全社に活用を広げることで、気づきを新しい価値やビジネスへとつなげていく
2024年4月段階で、MotionBoardを主に活用しているのはDX推進室とストックソリューション部。今後は、建築部門であるエンジニアリング部や、営業部門であるマーケティング部、東北、大阪、九州の各支店など、全社に導入を進めていく予定だ。
手塚氏は「MotionBoardが全社に普及することで、本社と支店で別々に担当しているお客様に対して、営業窓口一本化による効率的なアプローチが可能になるなど、新たな取り組みを進められると思います。住所という文字情報だけでは気づけなかったことや、物理的距離によって分断されていた情報が、システムを介して共有されることで、新しい価値の創出にも繋がっていくと思います。また、エンジニアリング部と連携して工事管理を効率化したり、マーケティング部と協力して新しいお客様を開拓したりするなど、相乗効果が生まれることを期待しています」と話す。
石川氏は、用途ごとに様々なシステムを立ち上げて、逐一IDとパスワードを入力していた従来の利用方法から脱却し、幅広い機能を持ったMotionBoardによる一本化で、全社の作業効率を向上させたいと語る。
福田氏は、MotionBoardが普及することで、ITスキルやデータ活用のリテラシーが向上し、データに基づき行動する文化が全社に浸透していくことに期待している。
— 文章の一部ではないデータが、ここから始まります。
(* ===== verification/_CoqProject ===== *)
-Q . S2P
Prelude.v
Errors.v
Containers.v
Identity.v
Hash.v
Bandwidth.v
Time.v
Authority.v
Wire.v
Regeneration.v
Policy.v
Capacity.v
Reservation.v
Outcome.v
SegTree.v
Index.v
IndexLog.v
Durable.v
CodecBase.v
Codec.v
CodecReports.v
Protocol.v
Store.v
StoreContract.v
Coordinator.v
CoordRecords.v
CoordPersist.v
CoordAssess.v
CoordLifecycle.v
CoordCommit.v
CoordOps.v
CoordQuery.v
CoordSample.v
CoordSteps.v
CoordJournal.v
CoordGate.v
CoordClosure.v
CoordSessions.v
CoordAttempts.v
CoordResolve.v
CoordBook.v
CoordSound.v
CoordLife.v
CoordLifeOps.v
CoordLifetime.v
CoordAudit.v
CoordCapacity.v
CoordRenewal.v
CoordReconcile.v
CoordMirror.v
CoordLogged.v
CoordRestart.v
CoordReplay.v
CoordReopen.v
CoordTorn.v
CoordTyped.v
CoordTypedOps.v
CoordCompaction.v
CommandLine.v
Inspect.v
Server.v
Process.v
Killed.v
Journalled.v
Probe.v
ProbeClient.v
Transport.v
(** [std::sort] by [operator<] of a key type: the sorted sequence is determined
    by the elements alone. *)
Definition sort_keys {K} `{OrdKey K} (l : list K) : list K := sort kltb l.

Section sort_keys.
Context {K : Type} `{OrdKey K}.

Lemma kltb_asym (a b : K) : kltb a b = true -> kltb b a = false.
  Proof.
    intros L. destruct (kltb b a) eqn:E; [|reflexivity].
    pose proof (kltb_trans _ _ _ L E) as I. rewrite kltb_irrefl in I. discriminate.
  Qed.

Lemma kltb_false_kleb (a b : K) : kltb a b = false <-> kleb b a = true.
  Proof. rewrite kleb_negb, negb_true_iff. reflexivity. Qed.

Lemma kltb_negtrans (a b c : K) : kltb a b = false -> kltb b c = false -> kltb a c = false.
  Proof. rewrite !kltb_false_kleb. eauto using kleb_trans. Qed.

Lemma sort_keys_sorted (l : list K) :
    StronglySorted (fun a b => kltb b a = false) (sort_keys l).
  Proof. apply sort_sorted; eauto using kltb_asym, kltb_negtrans. Qed.

Lemma sort_keys_perm (l l' : list K) : l ≡ₚ l' -> sort_keys l = sort_keys l'.
  Proof.
    intros P. apply (StronglySorted_unique_strong (fun a b => kltb b a = false)).
    - intros a b _ _ A B. destruct (decide (kcmp a b = Eq)) as [E|N]; [now apply kcmp_eq|].
      destruct (kltb_total a b) as [L|L]; [|congruence..].
      intros ->. apply N, kcmp_refl.
    - apply sort_keys_sorted.
    - apply sort_keys_sorted.
    - unfold sort_keys. rewrite !sort_perm. exact P.
  Qed.
End sort_keys.

(** [std::adjacent_find(begin, end) != end] on a sequence. *)
Fixpoint adjacent_dup {K} `{OrdKey K} (l : list K) : bool :=
  match l with
  | a :: (b :: _) as l' => keqb a b || adjacent_dup l'
  | _ => false
  end.

(** [erase(unique(begin, end), end)] on a sorted sequence. *)
Fixpoint unique_by {A} (eqb : A -> A -> bool) (l : list A) : list A :=
  match l with
  | a :: l' => match unique_by eqb l' with
               | b :: r => if eqb a b then a :: r else a :: b :: r
               | [] => [a]
               end
  | [] => []
  end.

(** Sorting and comparing neighbours finds any duplicate. *)
Lemma adjacent_dup_sorted {K} `{OrdKey K} (l : list K) :
  StronglySorted (fun a b => kltb b a = false) l -> (adjacent_dup l = false <-> NoDup l).
Proof.
  induction l as [|a [|b l] IH]; intros S.
  - split; [constructor | reflexivity].
  - split; [intros _; apply NoDup_singleton | reflexivity].
  - inversion S as [|? ? Sb Fa]; subst. specialize (IH Sb). cbn [adjacent_dup].
    rewrite orb_false_iff, IH, keqb_neq, (NoDup_cons a). split.
    + intros [N ND]. split; [|exact ND]. rewrite list_elem_of_In. intros [E|I]; [congruence|].
      rewrite List.Forall_forall in Fa. pose proof (Fa b (or_introl eq_refl)) as Lab.
      inversion Sb as [|? ? _ Fb]; subst. rewrite List.Forall_forall in Fb. specialize (Fb _ I).
      destruct (kltb_total a b N) as [L|L]; congruence.
    + intros [N ND]. split; [|exact ND]. intros ->. apply N. constructor.
Qed.

Lemma adjacent_dup_sort {K} `{OrdKey K} (l : list K) :
  adjacent_dup (sort_keys l) = false <-> NoDup l.
Proof.
  rewrite (adjacent_dup_sorted _ (sort_keys_sorted l)). unfold sort_keys. rewrite sort_perm. reflexivity.
Qed.

Lemma unique_by_In {A} (eqb : A -> A -> bool) (l : list A) a :
  (forall x y, eqb x y = true -> x = y) -> (In a (unique_by eqb l) <-> In a l).
Proof.
  intros Eq. induction l as [|b l IH]; [reflexivity|]. cbn [unique_by].
  destruct (unique_by eqb l) as [|c r].
  - simpl in *. tauto.
  - destruct (eqb b c) eqn:E; [apply Eq in E; subst c|]; simpl in *; tauto.
Qed.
佐藤氏は、多様な気づきを生み出すことが、MotionBoard活用による最大の効果だと語る。
「自分が属する部門の仕事だけではなく、他部門の仕事内容や強みなどを知ることができれば、そこから新たな気づきが生まれます。部門間で協力すれば、現在の業務をより効率化できるだけでなく、新しいビジネスチャンスや事業を生み出すヒントが得られます。また、2024年10月に稼働する新会計システムのデータも即座にMotionBoardに反映させることで、経営判断に必要なデータを迅速・且つ正確に、経営層や各支店へ提供することができます」(佐藤氏)。
今後も、エフビーエスはMotionBoardの活用によって、業務効率化と働き方改革、データに基づく経営を強力に推し進めていく。